Whale meat, broadly speaking, may include all cetaceans (whales, dolphins, porpoises) and all parts of the animal: muscle (meat), organs (offal), skin (muktuk), and fat (blubber). There is relatively little demand for whale meat, compared to farmed livestock. Commercial whaling, which has faced opposition for decades, continues today in very few countries (mainly Iceland, Japan and Norway), despite whale meat being eaten across Western Europe and colonial America previously. However, in areas where dolphin drive hunting and aboriginal whaling exist, marine mammals are eaten locally as part of a subsistence economy: the Faroe Islands, the circumpolar Arctic (the Inuit in Canada and Greenland, related peoples in Alaska, the Chukchi people of Siberia), other indigenous peoples of the United States (including the Makah people of the Pacific Northwest), St. Vincent and the Grenadines (mainly on the island of Bequia), some of villages in Indonesia and in certain South Pacific islands.
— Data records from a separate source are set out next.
Lemma parse_members_ext d s t :
  extends (λ _, true) t (parse_members (S fuel) d s) (parse_members (S fuel') d (s +:+ t)).
Proof.
  cbn [parse_members]. destruct (skip_space s) as [|c s1] eqn:Es; [by simpl|].
  rewrite (skip_space_app _ _ _ t Es). destruct (Ascii.eqb c dq); [|by simpl].
  pose proof (scan_string_ext InStr s1 t) as Hk.
  destruct (scan_string InStr s1) as [key s2|m|]; [|intros Hm; by rewrite Hk|done].
  cbn [extends] in Hk. rewrite Hk by auto.
  destruct (skip_space s2) as [|c2 s3] eqn:E2; [by simpl|].
  rewrite (skip_space_app _ _ _ t E2). destruct (Ascii.eqb c2 ":"); [|by simpl].
  specialize (IHv d s3 t).
  destruct (parse_value fuel d s3) as [v s4|m|]; [|intros Hm; by rewrite IHv|done].
  destruct (skip_space s4) as [|c4 s5] eqn:E4; [by simpl|].
  cbn [extends] in IHv. rewrite IHv by (left; by intros ->). rewrite (skip_space_app _ _ _ t E4).
  destruct (Ascii.eqb c4 ","); [|destruct (Ascii.eqb c4 "}"); by simpl].
  by apply (extends_map (λ _, true)).
Qed.
End step.

Lemma parse_ext fuel fuel' : (fuel <= fuel')%nat →
  (∀ d s t, extends container t (parse_value fuel d s) (parse_value fuel' d (s +:+ t))) ∧
  (∀ d s t, extends (λ _, true) t (parse_members fuel d s) (parse_members fuel' d (s +:+ t))) ∧
  (∀ d s t, extends (λ _, true) t (parse_elements fuel d s) (parse_elements fuel' d (s +:+ t))).
Proof.
  revert fuel'. induction fuel as [|fuel IH]; intros fuel' Hf; [done|].
  destruct fuel' as [|fuel']; [lia|]. destruct (IH fuel' ltac:(lia)) as (IHv&IHm&IHe).
  split_and!; intros.
  - by apply parse_value_ext.
  - by apply parse_members_ext.
  - by apply parse_elements_ext.
Qed.

Lemma json_fuel_app s t : (json_fuel s <= json_fuel (s +:+ t))%nat.
Proof. unfold json_fuel. rewrite length_app_s. lia. Qed.

(** A verdict on a buffer survives more input. *)
Lemma scan_buffer_app s t :
  match scan_buffer s with
  | Complete j rest => scan_buffer (s +:+ t) = Complete j (rest +:+ t)
  | Malformed msg => scan_buffer (s +:+ t) = Malformed msg
  | Unfinished _ => True
  end.
Proof.
  unfold scan_buffer. destruct (skip_space s) as [|c s'] eqn:Es; [done|].
  rewrite (skip_space_app _ _ _ t Es). cbn [String.eqb].
  pose proof (proj1 (parse_ext _ _ (json_fuel_app s t)) 0 s t) as H.
  pose proof (json_parse_terminates s) as Hf.
  destruct (parse_value (json_fuel s) 0 s) as [j rest|m|] eqn:E; [| |done].
  - destruct (container j || negb (String.eqb rest "")) eqn:Ec; [|done].
    rewrite H; [|destruct (container j); [by right|left; by intros ->]].
    destruct (container j) eqn:Ecj; [done|]. destruct rest; [by cbn in Ec|done].
  - destruct (String.eqb m eof_msg) eqn:Em; [done|]. apply String.eqb_neq in Em.
    rewrite (H Em). by rewrite (proj2 (String.eqb_neq _ _) Em).
Qed.

(** ** Reading a value, whatever the pieces *)

(** The bytes a decoder has still to consume, and what it should read from
    them: the value and the bytes after it. *)
Definition pending (d : decoder) : string := dec_buf d +:+ src_left (dec_src d).

Definition whole_value (s : string) (err : error) : res (json * string) :=
  match scan_buffer s with
  | Complete j rest => Ok (j, rest)
  | Malformed msg => Err (ESyntax msg)
  | Unfinished scalar => let? j := at_end s scalar err in Ok (j, "")
  end.

Definition reads_whole (d : decoder) (r : res json * decoder) : Prop :=
  src_end (dec_src r.2) = src_end (dec_src d) ∧
  match whole_value (pending d) (src_end (dec_src d)) with
  | Ok (j, rest) => r.1 = Ok j ∧ pending r.2 = rest ∧ dec_err r.2 = None
  | Err e => r.1 = Err e ∧ dec_err r.2 = Some e
  end.

Lemma stake_sdrop n s : stake n s +:+ sdrop n s = s.
Proof.
  revert n. induction s as [|c s IH]; intros n; [by destruct n|].
  destruct n as [|n]; [done|]. cbn [stake sdrop]. by rewrite app_cons, IH.
Qed.

Lemma sdrop_length n s : String.length (sdrop n s) = (String.length s - n)%nat.
Proof.
  revert n. induction s as [|c s IH]; intros n; [by destruct n|]. destruct n; [done|]. apply IH.
Qed.

Section stream.
Context (chunk : nat → nat).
Like horse meat, for some cultures whale meat is taboo, or a food of last resort, e.g. in times of war, whereas in others it is a delicacy and a culinary centrepiece. Indigenous groups contend that whale meat represents their cultural survival. Its consumption has been denounced by detractors on wildlife conservation, toxicity (especially mercury), and animal rights grounds.
Whale meat can be prepared in various ways, including salt-curing, which means that consumption is not necessarily restricted to coastal communities.
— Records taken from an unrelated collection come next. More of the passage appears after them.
Lemma Forall_sublist {A} (Q : A → Prop) l l' : sublist l l' → Forall Q l' → Forall Q l.
Proof. induction 1; intros Hl; inversion Hl; auto. Qed.

(** One success or one failure for each result. *)
Lemma batch_results_spec target envs results w :
  length results = length envs →
  ∃ succ failed,
    (batch_results clock time_MarshalJSON target envs results w : _ * @World P R).1 =
      Some (succ, failed) ∧
    (vs_ID <$> succ) ++ (vf_ID <$> failed) ≡ₚ env_id <$> envs ∧
    sublist (vs_ID <$> succ) (env_id <$> envs).
Proof.
  revert envs w. induction results as [|r results IH]; intros [|env envs] w Hl; try done;
    cbn [batch_results].
  { exists [], []. done. }
  injection Hl as Hl. destruct (resultFailed r) eqn:E; unfold bind.
  - destruct (IH envs w Hl) as (succ&failed&Hr&Hp&Hs).
    destruct (batch_results _ _ target envs results w) as [o w']. cbn in *. subst o.
    eexists succ, (_ :: failed). split; [done|]. cbn. split; [|by constructor].
    by rewrite <- Hp, Permutation_middle.
  - unfold v3BatchSuccessForResult, v3ResponseForResult, bind. rewrite E.
    destruct (now_UTC clock time_MarshalJSON w) as [t w1].
    destruct (IH envs w1 Hl) as (succ&failed&Hr&Hp&Hs). cbn.
    destruct (batch_results _ _ target envs results w1) as [o w']. cbn in *. subst o.
    eexists (_ :: succ), failed. split; [done|]. cbn. split; [by rewrite Hp|by constructor].
Qed.

(** What a batch asks: at most one call, with all the checked records. *)
Lemma batch_asks target body :
  asking (handleV3BatchBody clock time_UnmarshalJSON time_MarshalJSON h target body : M observed)
    (λ _ calls, (length calls <= 1)%nat ∧ Forall (λ c, c ≠ []) calls ∧
       Forall (within target) (concat calls) ∧
       Z.of_nat (length (concat calls)) <= cfg_MaxRecords (h_cfg h)).
Proof.
  assert (∀ o : observed, asking (P := P) (R := R) (ret o) (λ _ calls, (length calls <= 1)%nat ∧
    Forall (λ c, c ≠ []) calls ∧ Forall (within target) (concat calls) ∧
    Z.of_nat (length (concat calls)) <= cfg_MaxRecords (h_cfg h))) as Hnone.
  { intros o. apply asking_ret. split_and!; [simpl; lia|constructor|constructor|simpl; lia]. }
  unfold handleV3BatchBody. destruct (Unmarshal_batch _ body) as [req|err] eqn:Hreq.
  2:{ apply asking_skip; [unfold writeAPIError; keeps|intros; apply Hnone]. }
  apply Unmarshal_batch_ints in Hreq. set (entries := default [] (elems (vb_Entries req))) in *.
  destruct (length entries =? 0)%nat;
    [apply asking_skip; [unfold writeAPIError; keeps|intros; apply Hnone]|].
  destruct (cfg_MaxRecords (h_cfg h) <? Z.of_nat (length entries)) eqn:Hmax; zbool;
    [apply asking_skip; [unfold writeAPIError; keeps|intros; apply Hnone]|].
  apply (asking_bind _ _ (λ r calls, calls = [] ∧
    enveloped (v3_topic target) entries ∅ r.1 r.2)).
  { intros w. exists []. rewrite batch_envelopes_keeps by done. split; [constructor|].
    split; [done|]. by apply batch_envelopes_spec. }
  intros [envs fails] calls [-> He]. cbn [app].
  assert (length envs <= length entries)%nat as Hlen.
  { pose proof (Permutation_length (ev_ids _ _ _ _ _ He)) as Hp.
    rewrite length_app, !length_fmap in Hp. cbn in Hp. lia. }
  destruct (0 <? length envs)%nat eqn:Hn; zbool.
  2:{ unfold batch_respond. do 3 (apply asking_skip; [keeps|intros _]). apply Hnone. }
  unfold batch_produce. apply asking_skip; [keeps|intros t]. apply asking_produce. intros results.
  apply asking_silent.
  - destruct results as [results|err].
    + destruct (countResultStatus results) as [su fa]. apply keeps_bind; [keeps|intros _].
      apply keeps_bind; [by apply batch_results_keeps|]. intros r. unfold batch_respond.
      destruct r as [[succ failed]|]; keeps.
    + destruct (classifyProduceError err) as [[status code] msg].
      unfold fail, writeAPIError. keeps.
  - intros _. cbn. rewrite app_nil_r, length_fmap. split_and!; [lia| | |lia].
    + constructor; [|constructor]. destruct envs; [simpl in Hn; lia|done].
    + apply Forall_fmap, (ev_within _ _ _ _ _ He).
Qed.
See also: History of whaling
Whales were hunted in European waters throughout the Middle Ages for their meat and oil. According to Catholic practice at the time, aquatic creatures were generally considered "fish", therefore whale was deemed suitable for eating during Lent and other "lean periods". An alternative explanation is that the Church considered "hot meat" to raise the libido, making it unfit for holy days. Parts submerged in water, such as whale or beaver tails, were considered "cold meat." These practices were due to the laws of fasting and abstinence in the Catholic Church.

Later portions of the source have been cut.